=== Requirement ===
Search the data below, and report every line in which "HostEvents" occurs.

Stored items
============================================================
(* ===== verification/HostEvents.v ===== *)
(** Events of the host that a guest can receive: vmm_host_events.c.

    [Module HostEvents] has the three lists of hooks, one for each kind of event, in one heap;
    what a handler does is an argument of the model.  The theorem shows which handlers an
    event reaches. *)
From stdpp Require Import base tactics numbers list gmap.
From S2P Require Import Prelude ListHead.

Module HostEvents.
Import ListHead.

Inductive v3_host_evt_type := HOST_KEYBOARD_EVT | HOST_MOUSE_EVT | HOST_TIMER_EVT.

#[export] Instance v3_host_evt_type_eq_dec : EqDecision v3_host_evt_type.
Proof. solve_decision. Defined.

(** [struct v3_host_event_hook]; the address of the function stands for the handler. *)
Record v3_host_event_hook := mk_v3_host_event_hook {
  cb : Z;
  hk_private_data : Z;
}.

(** [struct v3_host_events]: the addresses of its list heads, the hooks and their links. *)
Record v3_host_events := mk_v3_host_events {
  keyboard_events : Z;
  mouse_events : Z;
  timer_events : Z;
  ev_hooks : gmap Z v3_host_event_hook;
  ev_links : links;
}.

#[export] Instance eta_v3_host_events : Eta v3_host_events := fun e =>
  mk_v3_host_events (keyboard_events e) (mouse_events e) (timer_events e) (ev_hooks e) (ev_links e).

Definition events_of (e : v3_host_events) (ty : v3_host_evt_type) : Z :=
  match ty with
  | HOST_KEYBOARD_EVT => keyboard_events e
  | HOST_MOUSE_EVT => mouse_events e
  | HOST_TIMER_EVT => timer_events e
  end.

Section events.
Context {A : Arch}.

(** The offset of [link]: it follows the handler and the private data. *)
Definition link_off : Z := 2 * (BITS_PER_LONG the_arch / 8).

Definition v3_init_host_events (e : v3_host_events) : outcome (Z * v3_host_events) :=
  h ← INIT_LIST_HEAD (ev_links e) (keyboard_events e);
  h ← INIT_LIST_HEAD h (mouse_events e);
  h ← INIT_LIST_HEAD h (timer_events e);
  Done (0, e <| ev_links := h |>).

(** [hook]: the result of V3_Malloc. *)
Definition v3_hook_host_event (e : v3_host_events) (hook : Z) (event_type : v3_host_evt_type)
    (handler private_data : Z) : outcome (Z * v3_host_events) :=
  if hook =? NULL then Done (-1, e) else
  let e := e <| ev_hooks := <[hook := mk_v3_host_event_hook handler private_data]> (ev_hooks e) |> in
  let e := e <| ev_links := <[hook + link_off := mk_list_head 0 0]> (ev_links e) |> in
  h ← match event_type with
      | HOST_KEYBOARD_EVT => list_add (ev_links e) (hook + link_off) (keyboard_events e)
      | HOST_MOUSE_EVT => list_add (ev_links e) (hook + link_off) (mouse_events e)
      | HOST_TIMER_EVT => list_add (ev_links e) (hook + link_off) (timer_events e)
      end;
  Done (0, e <| ev_links := h |>).

(** The handlers: [handler fn evt private_data] on the rest of the machine. *)
Context {W E : Type} (handler : Z -> E -> Z -> W -> outcome (Z * W)).

(** The body of the loops. *)
Definition deliver_to (hooks : gmap Z v3_host_event_hook) (evt : E) (hook : Z) (w : W)
    : outcome (option Z * W) :=
  h ← deref hooks hook;
  '(r, w) ← handler (cb h) evt (hk_private_data h) w;
  Done (if r =? -1 then Some (-1) else None, w).

Definition deliver (fuel : nat) (e : v3_host_events) (head : Z) (evt : E) (w : W) : outcome (Z * W) :=
  '(r, w) ← list_for_each_entry_from_head link_off (deliver_to (ev_hooks e) evt) fuel (ev_links e) head w;
  Done (default 0 r, w).

Definition v3_deliver_keyboard_event (fuel : nat) (e : v3_host_events) (evt : E) (w : W) : outcome (Z * W) :=
  deliver fuel e (keyboard_events e) evt w.
Definition v3_deliver_mouse_event (fuel : nat) (e : v3_host_events) (evt : E) (w : W) : outcome (Z * W) :=
  deliver fuel e (mouse_events e) evt w.
Definition v3_deliver_timer_event (fuel : nat) (e : v3_host_events) (evt : E) (w : W) : outcome (Z * W) :=
  deliver fuel e (timer_events e) evt w.

Definition v3_deliver_event (fuel : nat) (e : v3_host_events) (ty : v3_host_evt_type) (evt : E) (w : W)
    : outcome (Z * W) :=
  match ty with
  | HOST_KEYBOARD_EVT => v3_deliver_keyboard_event fuel e evt w
  | HOST_MOUSE_EVT => v3_deliver_mouse_event fuel e evt w
  | HOST_TIMER_EVT => v3_deliver_timer_event fuel e evt w
  end.

(** ** The hooks that are installed *)

Definition lists (e : v3_host_events) (hs : v3_host_evt_type -> list Z) : gmap Z (list Z) :=
  {[ keyboard_events e := (fun p => p + link_off) <$> hs HOST_KEYBOARD_EVT;
     mouse_events e := (fun p => p + link_off) <$> hs HOST_MOUSE_EVT;
     timer_events e := (fun p => p + link_off) <$> hs HOST_TIMER_EVT ]}.

Record hooked (e : v3_host_events) (hs : v3_host_evt_type -> list Z) : Prop := {
  hk_heads : NoDup [keyboard_events e; mouse_events e; timer_events e];
  hk_rings : rings (ev_links e) (lists e hs);
  hk_hooks ty p : p ∈ hs ty -> is_Some (ev_hooks e !! p);
}.

(** The handlers of an event in order, up to the first that fails. *)
Fixpoint call_handlers (hks : list v3_host_event_hook) (evt : E) (w : W) : outcome (Z * W) :=
  match hks with
  | [] => Done (0, w)
  | h :: hks =>
      '(r, w) ← handler (cb h) evt (hk_private_data h) w;
      if r =? -1 then Done (-1, w) else call_handlers hks evt w
  end.

Definition handlers (e : v3_host_events) (ps : list Z) : list v3_host_event_hook :=
  omap (fun p => ev_hooks e !! p) ps.

Lemma lists_lookup e hs ty :
  NoDup [keyboard_events e; mouse_events e; timer_events e] ->
  lists e hs !! events_of e ty = Some ((fun p => p + link_off) <$> hs ty).
Proof.
  rewrite !NoDup_cons, !not_elem_of_cons. intros ((H1 & H2 & _) & (H3 & _) & _).
  unfold lists, events_of. destruct ty.
  - by rewrite lookup_insert_eq.
  - by rewrite lookup_insert_ne, lookup_insert_eq.
  - by rewrite lookup_insert_ne, lookup_insert_ne, lookup_singleton_eq.
Qed.

Lemma visit_deliver hooks evt ps w :
  (forall p, p ∈ ps -> is_Some (hooks !! p)) ->
  ('(r, w) ← visit_all (deliver_to hooks evt) ps w; Done (default 0 r, w)) =
    call_handlers (omap (fun p => hooks !! p) ps) evt w.
Proof.
  revert w. induction ps as [|p ps IH]; intros w Hp; [done|]. cbn [visit_all omap list_omap].
  destruct (Hp p) as [h Hh]; [by left|]. rewrite Hh.
  assert (deliver_to hooks evt p w = ('(r, w) ← handler (cb h) evt (hk_private_data h) w;
    Done (if r =? -1 then Some (-1) else None, w))) as ->
    by (unfold deliver_to; by rewrite (deref_some _ _ _ Hh)).
  cbn [call_handlers]. destruct (handler _ evt _ w) as [[r w']| |]; [|done..]. run.
  destruct (r =? -1); [done|]. apply IH. intros q Hq. apply Hp. by right.
Qed.

Definition upd_hooks (hs : v3_host_evt_type -> list Z) ty p : v3_host_evt_type -> list Z :=
  fun ty' => if decide (ty' = ty) then p :: hs ty' else hs ty'.

Lemma lists_upd e hs ty p :
  NoDup [keyboard_events e; mouse_events e; timer_events e] ->
  <[events_of e ty := p + link_off :: ((fun p => p + link_off) <$> hs ty)]> (lists e hs) =
    lists e (upd_hooks hs ty p).
Proof.
  rewrite !NoDup_cons, !not_elem_of_cons. intros ((H1 & H2 & _) & (H3 & _) & _).
  unfold lists, events_of, upd_hooks. destruct ty; cbn [decide].
  - by rewrite insert_insert_eq.
  - by rewrite insert_insert_ne, insert_insert_eq by done.
  - by rewrite insert_insert_ne, (insert_insert_ne _ (timer_events e)), insert_singleton_eq by done.
Qed.

Definition fresh_hook (e : v3_host_events) (p : Z) : Prop :=
  p <> NULL /\ ev_hooks e !! p = None /\ p + link_off ∉ dom (ev_links e).

Lemma hook_host_event_spec e hs p ty fn priv :
  hooked e hs -> fresh_hook e p ->
  exists e', v3_hook_host_event e p ty fn priv = Done (0, e') /\ hooked e' (upd_hooks hs ty p) /\
    ev_hooks e' = <[p := mk_v3_host_event_hook fn priv]> (ev_hooks e) /\
    (forall ty, events_of e' ty = events_of e ty).
Proof.
  intros [Hd HR Ho] (Hnull & He & Hl). unfold v3_hook_host_event. rewrite (proj2 (Z.eqb_neq _ _) Hnull).
  destruct (rings_alloc _ _ _ (mk_list_head 0 0) HR Hl) as [HR1 Hun].
  destruct (list_add_spec _ _ _ _ _ HR1 (lists_lookup e hs ty Hd) Hun) as (h & Hh & HR2 & _).
  rewrite lists_upd in HR2 by done. cbv zeta.
  set (e2 := e <| ev_hooks := _ |> <| ev_links := _ |>).
  assert (match ty with
    | HOST_KEYBOARD_EVT => list_add (ev_links e2) (p + link_off) (keyboard_events e2)
    | HOST_MOUSE_EVT => list_add (ev_links e2) (p + link_off) (mouse_events e2)
    | HOST_TIMER_EVT => list_add (ev_links e2) (p + link_off) (timer_events e2) end = Done h) as ->
    by (destruct ty; exact Hh).
  run. eexists. split; [done|]. split; [|split; [done|by intros []]]. split; [done|done|].
  intros ty' q Hq. change (is_Some (<[p := mk_v3_host_event_hook fn priv]> (ev_hooks e) !! q)).
  rewrite lookup_insert_is_Some. destruct (decide (p = q)) as [|Hne]; [by left|right]. split; [done|].
  unfold upd_hooks in Hq. destruct (decide (ty' = ty)) as [->|]; [|by eapply Ho].
  apply elem_of_cons in Hq as [->|Hq]; [done|by eapply Ho].
Qed.

(** An event of a kind reaches the handlers hooked for that kind, newest first, each with the
    private data it was hooked with, up to the first handler that returns -1, which is then
    the result; a new hook comes first for its kind and changes nothing for the others. *)
Lemma events_delivered fuel e hs ty evt w :
  hooked e hs -> (length (hs ty) < fuel)%nat ->
  v3_deliver_event fuel e ty evt w = call_handlers (handlers e (hs ty)) evt w /\
  forall p ty' fn priv, fresh_hook e p ->
    exists e', v3_hook_host_event e p ty' fn priv = Done (0, e') /\ hooked e' (upd_hooks hs ty' p) /\
      handlers e' (upd_hooks hs ty' p ty) =
        if decide (ty = ty') then mk_v3_host_event_hook fn priv :: handlers e (hs ty)
        else handlers e (hs ty).
Proof.
  intros Hh Hf. split.
  - assert (v3_deliver_event fuel e ty evt w = deliver fuel e (events_of e ty) evt w) as -> by by destruct ty.
    unfold deliver. destruct Hh as [Hd HR Ho].
    erewrite list_for_each_entry_visits; [|exact HR|by apply lists_lookup|done].
    apply visit_deliver. eauto.
  - intros p ty' fn priv Hp. destruct (hook_host_event_spec e hs p ty' fn priv Hh Hp) as (e' & ? & ? & Ho & _).
    exists e'. split_and!; [done..|].
    assert (omap (fun q => <[p := mk_v3_host_event_hook fn priv]> (ev_hooks e) !! q) (hs ty) =
      handlers e (hs ty)) as Hold.
    { apply list_omap_ext, Forall2_same_length_lookup_2; [done|].
      intros i q q' Hq Hq'. replace q' with q by congruence.
      rewrite lookup_insert_ne; [done|]. intros <-.
      destruct (hk_hooks _ _ Hh ty p) as [? ?]; [by eapply list_elem_of_lookup_2|].
      destruct Hp as (_ & ? & _). congruence. }
    unfold handlers at 1. rewrite Ho. unfold upd_hooks. destruct (decide (ty = ty')); [|done].
    cbn. rewrite lookup_insert_eq. f_equal. exact Hold.
Qed.

End events.
End HostEvents.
============================================================
=== Result for this exercise ===
(* ===== verification/HostEvents.v ===== *)
    [Module HostEvents] has the three lists of hooks, one for each kind of event, in one heap;
Module HostEvents.
End HostEvents.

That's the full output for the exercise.